■ Problem requirements
All of the data below is to be written out again exactly.

(Beginning of Source information)

(** *** Scanning the chain *)
Record SaplingScanKey := mkScanKey { sc_extfvk : bytes }.
Definition sapling_scan_keys (r : KeyRing) : result WalletError (list SaplingScanKey) :=
  collect (fun extfvk => k ← viewing_key extfvk; Ok (mkScanKey k))
    (map sk_extfvk (kr_sapling_keys r) ++ map vk_extfvk (kr_sapling_viewing_keys r)).
Definition rseed_of (r : bool * bytes) : SaplingRseedBytes := if r.1 then AfterZip212 r.2 else BeforeZip212 r.2.
Fixpoint scan_sapling_output (keys : list SaplingScanKey) (output : OutputDescription) (position height : Z)
    : option SaplingNoteRecord :=
  match keys with
  | [] => None
  | key :: keys =>
      match try_sapling_note_decryption (sc_extfvk key) output with
      | None => scan_sapling_output keys output position height
      | Some note =>
          if i64_max <? sn_value note then scan_sapling_output keys output position height
          else
            Some (mkNote (sn_recipient note) (sn_value note) height position (note_nullifier (sc_extfvk key) note position)
                    (Some (rseed_of (sn_rseed note))))
      end
  end.
Definition scan_state : wallet_op SaplingScan := w ← wallet; mret (w_scan w).
Definition modify_scan (f : SaplingScan -> SaplingScan) : wallet_op unit := modify (fun w => set_scan (f (w_scan w)) w).
Definition set_tree (tree : SaplingTree) (s : SaplingScan) : SaplingScan :=
  mkScan (ss_height s) (ss_hash s) (ss_next_position s) (ss_notes s) tree (ss_witnesses s).
Definition set_witnesses (witnesses : gmap SaplingNoteKey Witness) (s : SaplingScan) : SaplingScan :=
  mkScan (ss_height s) (ss_hash s) (ss_next_position s) (ss_notes s) (ss_tree s) witnesses.
Definition set_next_position (position : Z) (s : SaplingScan) : SaplingScan :=
  mkScan (ss_height s) (ss_hash s) position (ss_notes s) (ss_tree s) (ss_witnesses s).
Definition set_scanned (height : Z) (hash : Hash256) (s : SaplingScan) : SaplingScan :=
  mkScan height hash (ss_next_position s) (ss_notes s) (ss_tree s) (ss_witnesses s).
Definition append_to (node : SaplingNode) (kv : SaplingNoteKey * Witness) : result WalletError unit * (SaplingNoteKey * Witness) :=
  match witness_append node kv.2 with
  | Some witness => (Ok tt, (kv.1, witness))
  | None => (Err (InvalidWallet "sapling witness append failed"), kv)
  end.
Definition append_witnesses (node : SaplingNode) : wallet_op unit :=
  s ← scan_state;
  let '(r, witnesses) := for_each_mut (append_to node) (btree_iter note_order (ss_witnesses s)) in
  _ ← modify_scan (set_witnesses (insert_all witnesses));
  of_result r.
Definition add_note (key : SaplingNoteKey) (record : SaplingNoteRecord) (witness : Witness) (s : SaplingScan) : SaplingScan :=
  match ss_notes s !! key with
  | None => set_witnesses (<[key := witness]> (ss_witnesses s)) (set_notes (<[key := record]> (ss_notes s)) s)
  | Some _ =>
      match ss_witnesses s !! key with
      | Some _ => s
      | None => set_witnesses (<[key := witness]> (ss_witnesses s)) s
      end
  end.
Definition scan_output (keys : list SaplingScanKey) (txid : Hash256) (height : Z) (io : Z * OutputDescription) : wallet_op unit :=
  let '(out_index, output) := io in
  s ← scan_state;
  let position := ss_next_position s in
  node ← of_result (ok_or (sapling_node_from_hash (od_cm output)) (InvalidWallet "invalid sapling note commitment"));
  tree ← of_result (ok_or (sapling_append node (ss_tree s)) (InvalidWallet "sapling tree append failed"));
  _ ← modify_scan (set_tree tree);
  _ ← append_witnesses node;
  _ ← modify_scan (set_next_position (Z.min (position + 1) u64_max));
  match scan_sapling_output keys output position height with
  | None => mret tt
  | Some record =>
      witness ← of_result (ok_or (witness_from_tree tree) (InvalidWallet "sapling witness state missing"));
      modify_scan (add_note (txid, out_index) record witness)
  end.
Fixpoint for_each {A} (f : A -> wallet_op unit) (l : list A) : wallet_op unit :=
  match l with [] => mret tt | a :: l => _ ← f a; for_each f l end.
Fixpoint enumerate_from {A} (i : Z) (l : list A) : list (Z * A) :=
  match l with [] => [] | a :: l => (wrap_u32 i, a) :: enumerate_from (i + 1) l end.
Definition scan_transaction (keys : list SaplingScanKey) (height : Z) (tx : Transaction) : wallet_op unit :=
  id ← of_result (map_err (fun _ => InvalidWallet "invalid transaction encoding") (txid tx));
  for_each (scan_output keys id height) (enumerate_from 0 (shielded_outputs tx)).
Definition scan_block (keys : list SaplingScanKey) (height : Z) (hash : Hash256) (block : Block) : wallet_op unit :=
  _ ← for_each (scan_transaction keys height) (transactions block);
  modify_scan (set_scanned height hash).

(End of Source information)

■ Your solution
(** *** Scanning the chain *)
Record SaplingScanKey := mkScanKey { sc_extfvk : bytes }.
Definition sapling_scan_keys (r : KeyRing) : result WalletError (list SaplingScanKey) :=
  collect (fun extfvk => k ← viewing_key extfvk; Ok (mkScanKey k))
    (map sk_extfvk (kr_sapling_keys r) ++ map vk_extfvk (kr_sapling_viewing_keys r)).
Definition rseed_of (r : bool * bytes) : SaplingRseedBytes := if r.1 then AfterZip212 r.2 else BeforeZip212 r.2.
Fixpoint scan_sapling_output (keys : list SaplingScanKey) (output : OutputDescription) (position height : Z)
    : option SaplingNoteRecord :=
  match keys with
  | [] => None
  | key :: keys =>
      match try_sapling_note_decryption (sc_extfvk key) output with
      | None => scan_sapling_output keys output position height
      | Some note =>
          if i64_max <? sn_value note then scan_sapling_output keys output position height
          else
            Some (mkNote (sn_recipient note) (sn_value note) height position (note_nullifier (sc_extfvk key) note position)
                    (Some (rseed_of (sn_rseed note))))
      end
  end.
Definition scan_state : wallet_op SaplingScan := w ← wallet; mret (w_scan w).
Definition modify_scan (f : SaplingScan -> SaplingScan) : wallet_op unit := modify (fun w => set_scan (f (w_scan w)) w).
Definition set_tree (tree : SaplingTree) (s : SaplingScan) : SaplingScan :=
  mkScan (ss_height s) (ss_hash s) (ss_next_position s) (ss_notes s) tree (ss_witnesses s).
Definition set_witnesses (witnesses : gmap SaplingNoteKey Witness) (s : SaplingScan) : SaplingScan :=
  mkScan (ss_height s) (ss_hash s) (ss_next_position s) (ss_notes s) (ss_tree s) witnesses.
Definition set_next_position (position : Z) (s : SaplingScan) : SaplingScan :=
  mkScan (ss_height s) (ss_hash s) position (ss_notes s) (ss_tree s) (ss_witnesses s).
Definition set_scanned (height : Z) (hash : Hash256) (s : SaplingScan) : SaplingScan :=
  mkScan height hash (ss_next_position s) (ss_notes s) (ss_tree s) (ss_witnesses s).
Definition append_to (node : SaplingNode) (kv : SaplingNoteKey * Witness) : result WalletError unit * (SaplingNoteKey * Witness) :=
  match witness_append node kv.2 with
  | Some witness => (Ok tt, (kv.1, witness))
  | None => (Err (InvalidWallet "sapling witness append failed"), kv)
  end.
Definition append_witnesses (node : SaplingNode) : wallet_op unit :=
  s ← scan_state;
  let '(r, witnesses) := for_each_mut (append_to node) (btree_iter note_order (ss_witnesses s)) in
  _ ← modify_scan (set_witnesses (insert_all witnesses));
  of_result r.
Definition add_note (key : SaplingNoteKey) (record : SaplingNoteRecord) (witness : Witness) (s : SaplingScan) : SaplingScan :=
  match ss_notes s !! key with
  | None => set_witnesses (<[key := witness]> (ss_witnesses s)) (set_notes (<[key := record]> (ss_notes s)) s)
  | Some _ =>
      match ss_witnesses s !! key with
      | Some _ => s
      | None => set_witnesses (<[key := witness]> (ss_witnesses s)) s
      end
  end.
Definition scan_output (keys : list SaplingScanKey) (txid : Hash256) (height : Z) (io : Z * OutputDescription) : wallet_op unit :=
  let '(out_index, output) := io in
  s ← scan_state;
  let position := ss_next_position s in
  node ← of_result (ok_or (sapling_node_from_hash (od_cm output)) (InvalidWallet "invalid sapling note commitment"));
  tree ← of_result (ok_or (sapling_append node (ss_tree s)) (InvalidWallet "sapling tree append failed"));
  _ ← modify_scan (set_tree tree);
  _ ← append_witnesses node;
  _ ← modify_scan (set_next_position (Z.min (position + 1) u64_max));
  match scan_sapling_output keys output position height with
  | None => mret tt
  | Some record =>
      witness ← of_result (ok_or (witness_from_tree tree) (InvalidWallet "sapling witness state missing"));
      modify_scan (add_note (txid, out_index) record witness)
  end.
Fixpoint for_each {A} (f : A -> wallet_op unit) (l : list A) : wallet_op unit :=
  match l with [] => mret tt | a :: l => _ ← f a; for_each f l end.
Fixpoint enumerate_from {A} (i : Z) (l : list A) : list (Z * A) :=
  match l with [] => [] | a :: l => (wrap_u32 i, a) :: enumerate_from (i + 1) l end.
Definition scan_transaction (keys : list SaplingScanKey) (height : Z) (tx : Transaction) : wallet_op unit :=
  id ← of_result (map_err (fun _ => InvalidWallet "invalid transaction encoding") (txid tx));
  for_each (scan_output keys id height) (enumerate_from 0 (shielded_outputs tx)).
Definition scan_block (keys : list SaplingScanKey) (height : Z) (hash : Hash256) (block : Block) : wallet_op unit :=
  _ ← for_each (scan_transaction keys height) (transactions block);
  modify_scan (set_scanned height hash).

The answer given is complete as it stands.